Revamping it all!

Soon after we announced the preview release of our search platform back in April of this year, we got busy adding more articles and more life sciences dictionaries to our platform and in the process we managed to put heavy stress on our infrastructure in all directions.  As we added more articles, the keyword index grew beyond the number of attributes supported by the underlying database!  As we added more dictionaries, the search computation time increased by many folds, resulting in occasional timeout of search queries.  To make matters worse, tight coupling of our platform with the crawled and parsed data allocated too many resources (both compute and storage) for each of our deployments be it alpha, beta or internal development site. Incorporating any backup or disaster recovery plan would have further stressed and complicated our framework.
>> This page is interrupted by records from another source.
(** Lines 24 to 34, one after the other, are one [update]. *)
Lemma new_output_update (t : nat) (m : list R) :
  length m = n ->
  new_output (seq 0 n) m
    (map (fun i => survival self (nth i m 0) (nth i (currents self c m) 0))
         (seq 0 n))
    (mkRng d (p0 + n + t * n))
  = Ok (update self c d p0 t m, mkRng d (p0 + n + S t * n)).
Proof.
  intros Hm. unfold n in *.
  rewrite new_output_draws
    by (try exact Hm; now rewrite length_map, length_seq).
  unfold update. do 2 f_equal.
  - apply map_ext_in. intros i Hi. apply in_seq in Hi.
    assert (Hin : (i < n_pbits c)%nat) by lia.
    rewrite (nth_map_seq _ _ Hin). unfold currents.
    rewrite (nth_map_seq _ _ Hin). reflexivity.
  - f_equal. lia.
Qed.

(** One round of the loop, from the state the rounds before it left. *)
Lemma loop_body_round (run : nat) :
  (run < Nt self)%nat ->
  let blankv : list R := [] in
  let N := Nt self in
  let I_of t := currents self c (spins self c d p0 t) in
  let m_of t := spins self c d p0 (S t) in
  let E_of t := energy self c (spins self c d p0 (S t)) in
  loop_body self c (seq 0 n) run
    (spins self c d p0 run,
     recorded I_of blankv N run,
     recorded m_of blankv N run,
     recorded E_of 0 N run)
    (mkRng d (p0 + n + run * n))
  = Ok ((spins self c d p0 (S run),
         recorded I_of blankv N (S run),
         recorded m_of blankv N (S run),
         recorded E_of 0 N (S run)),
        mkRng d (p0 + n + S run * n)).
Proof.
  intros Hrun blankv N I_of m_of E_of. unfold loop_body.
  pose proof (length_spins run) as Hm.
  rewrite (bind_ok _ (@input_biases_currents self c shaped _ _ Hm)).
  rewrite (bind_ok _ (@apply_S_survival self c _ _ _ Hm
                        (length_currents _))).
  rewrite (bind_ok _ (@new_output_update run _ Hm)).
  rewrite (bind_lift_ok _ _ (@setitem_recorded _ I_of blankv _ _ Hrun)).
  rewrite (bind_lift_ok _ _ (@setitem_recorded _ m_of blankv _ _ Hrun)).
  rewrite (bind_ok _ (@energy_of_energy self c shaped _ _
                        (@length_update run _))).
  rewrite (bind_lift_ok _ _ (@setitem_recorded _ E_of 0 _ _ Hrun)).
  reflexivity.
Qed.

(** [solve] returns, and what it returns is the trajectory of the
    specification; it leaves the generator [n + Nt * n] cells further. *)
Theorem solve_trajectory :
  solve self c (mkRng d p0)
  = Ok ((I_history self c d p0, m_history self c d p0,
         E_history self c d p0),
        mkRng d (p0 + n + Nt self * n)).
Proof.
  unfold solve. fold n.
  rewrite (bind_ok _ initial_m_spins).
  pose (blankv := @nil R). pose (N := Nt self).
  pose (I_of := fun t => currents self c (spins self c d p0 t)).
  pose (m_of := fun t => spins self c d p0 (S t)).
  pose (E_of := fun t => energy self c (spins self c d p0 (S t))).
  pose (Inv := fun (run : nat) (st : loop_state) (g : rng) =>
    st = (spins self c d p0 run, recorded I_of blankv N run,
          recorded m_of blankv N run, recorded E_of 0 N run)
    /\ g = mkRng d (p0 + n + run * n)).
  destruct (for_range_invariant (loop_body self c (seq 0 n)) Inv (N := N))
    with (k := N) (run := O)
         (st := (initial_spins c d p0, repeat blankv N, repeat blankv N,
                 repeat 0 N))
         (g := mkRng d (p0 + n))
    as (st & g & Hloop & Hst & Hg).
  - intros run st g Hrun [-> ->].
    eexists _, _. split; [apply (@loop_body_round run Hrun) |].
    split; reflexivity.
  - lia.
  - split.
    + unfold recorded. simpl. now rewrite Nat.sub_0_r.
    + f_equal. lia.
  - subst N. rewrite (bind_ok _ Hloop). subst st g. simpl.
    unfold ret. rewrite !recorded_full. reflexivity.
Qed.

End SolveTrajectory.

(** ** The recorded histories *)

Section Histories.
Import Py Numpy Solver Trajectory.
Local Open Scope R_scope.

Variable self : CaSuDaSolver.
Variable c : PCircuit.
Variable d : nat -> R.
Variable p0 : nat.

Lemma nth_I_history (t : nat) :
  (t < Nt self)%nat ->
  nth t (I_history self c d p0) [] = currents self c (spins self c d p0 t).
Proof. intros Ht. unfold I_history. now rewrite nth_map_seq. Qed.

Lemma nth_m_history (t : nat) :
  (t < Nt self)%nat ->
  nth t (m_history self c d p0) [] = spins self c d p0 (S t).
Proof. intros Ht. unfold m_history. now rewrite nth_map_seq. Qed.

Lemma nth_E_history (t : nat) :
  (t < Nt self)%nat ->
  nth t (E_history self c d p0) 0 = energy self c (spins self c d p0 (S t)).
Proof. intros Ht. unfold E_history. now rewrite nth_map_seq. Qed.

(** The vector a step starts from, read off what the run returned: the
    initial vector for step 0, the row recorded by the step before
    otherwise. *)
Lemma pre_update_spins (t : nat) :
  (t < Nt self)%nat ->
  match t with
  | O => initial_spins c d p0
  | S t' => nth t' (m_history self c d p0) []
  end = spins self c d p0 t.
Proof.
  intros Ht. destruct t as [|t']; [reflexivity |].
  rewrite nth_m_history by lia. reflexivity.
Qed.

End Histories.
(** The first tab with the path of a URL is where tabIndexOf finds it. *)
Lemma tabIndexOf_first_tab href (i : nat) t path :
  normalizePath href = Some path ->
  path <> "" ->
  tabs !! i = Some t ->
  url_pathname t origin = Normal path ->
  (forall (j : nat) t', (j < i)%nat -> tabs !! j = Some t' ->
     url_pathname t' origin <> Normal path) ->
  tabIndexOf href = Z.of_nat i.
Proof.
  intros Hp Hne Ht Hm Hfirst.
  unfold Swipe.tabIndexOf. rewrite Hp. cbn.
  destruct (String.eqb_spec path ""); [contradiction |]. cbn.
  assert (Hmatch : same_path path t = true) by (apply same_path_true; exact Hm).
  unfold findIndex.
  destruct (findIndex_from_cases (same_path path) tabs 0)
    as [[_ Hall] | (k & x & -> & Hx & Hpx & Hbefore)].
  - rewrite (Hall t) in Hmatch; [discriminate |].
    apply list_elem_of_In, list_elem_of_lookup. eauto.
  - destruct (Nat.lt_trichotomy k i) as [Hlt | [-> | Hgt]].
    + exfalso. apply (Hfirst k x Hlt Hx). apply same_path_true, Hpx.
    + lia.
    + rewrite (Hbefore i t Hgt Ht) in Hmatch. discriminate.
Qed.


End Gesture.

(** *** The scenarios of the specification *)

Section SwipeScenarios.
Import Swipe.

Local Abbreviation page_tabs := (tabs example_origin []).
Local Abbreviation swipe_on href :=
  (run example_pathname example_origin href [] initial).

(** Without a navbar the tab list is the three fallback pages. *)
Example fallback_tabs :
  page_tabs = [ "https://undo.example/";
                "https://undo.example/reflections";
                "https://undo.example/profile" ].
Proof. reflexivity. Qed.

(** On /reflections, a swipe with dx = -100, dy = 0 goes to /profile. *)
Example swipe_left_from_reflections :
  snd (swipe_on "https://undo.example/reflections"
         (touch_sequence NoTarget 200 300 4 100 300))
  = ["https://undo.example/profile"].
Proof. reflexivity. Qed.

(** On /, a swipe with dx = +80, dy = 10 wraps backwards to /profile. *)
Example swipe_right_from_root :
  snd (swipe_on "https://undo.example/"
         (touch_sequence NoTarget 100 300 4 180 310))
  = ["https://undo.example/profile"].
Proof. reflexivity. Qed.

(** Too steep (dx = 80, dy = 50, about 32 degrees), too short, no move,
    or started on a link: no navigation. *)
Example swipes_that_do_not_navigate :
  snd (swipe_on "https://undo.example/" (touch_sequence NoTarget 100 300 4 180 350)) = []
  /\ snd (swipe_on "https://undo.example/" (touch_sequence NoTarget 100 300 4 159 300)) = []
  /\ snd (swipe_on "https://undo.example/" (touch_sequence NoTarget 100 300 0 200 300)) = []
  /\ snd (swipe_on "https://undo.example/" (touch_sequence span_in_anchor 100 300 4 200 300)) = [].
Proof. repeat split. Qed.

Lemma fallback_tabs_nonempty : forall t, In t page_tabs -> t <> "".
Proof.
  intros t Hin. cbv [tabs map] in Hin. cbn [In] in Hin.
  destruct Hin as [<- | [<- | [<- | []]]]; discriminate.
Qed.




Lemma no_navigation_when_path_not_found_witness :
  path_in_tabs example_pathname example_origin [] "https://undo.example/settings" = false
  /\ snd (swipe_on "https://undo.example/settings"
            (touch_sequence NoTarget 200 300 4 100 300)) = [].
Proof.
  assert (Hnot : path_in_tabs example_pathname example_origin []
                   "https://undo.example/settings" = false) by reflexivity.
  split; [exact Hnot |].
  destruct (no_navigation_when_path_not_found
              example_pathname example_origin "https://undo.example/settings" [])
    as (Hnone & _).
  destruct (Hnone Hnot) as (_ & _ & _ & Hseq).
  apply Hseq.
Defined.

End SwipeScenarios.

(** ** Further properties of static/sw.js *)

Section StorageAlgebra.
Import SW.

Lemma cache_of_update_other name name' f cs :
  name' <> name ->
  cache_of name' (update_cache name f cs) = cache_of name' cs.
Proof.
intros Hne. induction cs as [| [n c] rest IH]; cbn; [reflexivity |].
destruct (String.eqb_spec n name) as [-> | Hn]; cbn.
- destruct (String.eqb_spec name name'); [congruence | reflexivity].
- destruct (String.eqb n name'); [reflexivity | exact IH].
Qed.

Lemma open_cache_existing name cs :
  has_cache name cs = true -> open_cache name cs = cs.
Proof. intros H. unfold open_cache. rewrite H. reflexivity. Qed.

Lemma update_cache_twice name f g cs :
  update_cache name f (update_cache name g cs)
  = update_cache name (fun c => f (g c)) cs.
Proof.
induction cs as [| [n c] rest IH]; cbn; [reflexivity |].
destruct (String.eqb n name) eqn:E; cbn; rewrite E; [reflexivity |].
rewrite IH. reflexivity.
Qed.

Lemma update_cache_ext name f g cs :
  (forall c, f c = g c) -> update_cache name f cs = update_cache name g cs.
Proof.
intros Hfg. induction cs as [| [n c] rest IH]; cbn; [reflexivity |].
destruct (String.eqb n name); [rewrite Hfg | rewrite IH]; reflexivity.
Qed.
It soon became apparent that we needed to make some significant architectural changes.  So we did!

A New Document Store

Thanks to our DFS implementation, our corpus data have always been distributed evenly across our infrastructure however as mentioned above our various deployments were tightly coupled with their underlying data leading to redundant compute and storage instances as well as absence of any pragmatic backup or disaster recovery plan. Therefore Varun designed, thoroughly tested, and deployed a new document store layer on top of the existing DFS which now allows multiple applications to share or segregate the same data corpus through project namespaces.  It also allows for encryption at the project level so that the data can be securely accessed by various deployments using private/public key infrastructure. Similarly it also enables creating an active data backup at the project level that can be archived and restored as needed.

Processing Pipeline (ETL)

Though we had a decoupled architecture from the very start, the new document store enabled us to greatly simplify and streamline our processing pipeline (from crawler, word breaker, keyword index, nlp, classifiers, dictionaries to search results computation) to further break down components more discretely, to let them run concurrently on demand at the data ingestion time thereby reducing search time computations dramatically.  Under this new architecture, each processing component derives from a simple application base class provided by the document store pipeline that processes newly uploaded/crawled documents/pages through a callback function implemented by the component developer. Here is a an example of a simple component in our pipeline that prints the document id and its content when called with this document.

Sample Application for Document Store Pipeline

Each component can define scope of documents (see “domain_selector” attribute in the code above) to process and also define its dependent components (see “module_dependencies” attribute in the code above) so that the pipeline will ensure that dependent components are processed first.

Processing Components

With the new pipeline architecture and document store SDK, writing components (both our own and that from our future collaborators) has become much simpler.  Varun was able to discard majority of our past monolithic crawler, nlp, indexer, storage components and rewrite them as new pipeline application modules in a short period of time.  Here is a brief snippet to peek under the cover so to speak.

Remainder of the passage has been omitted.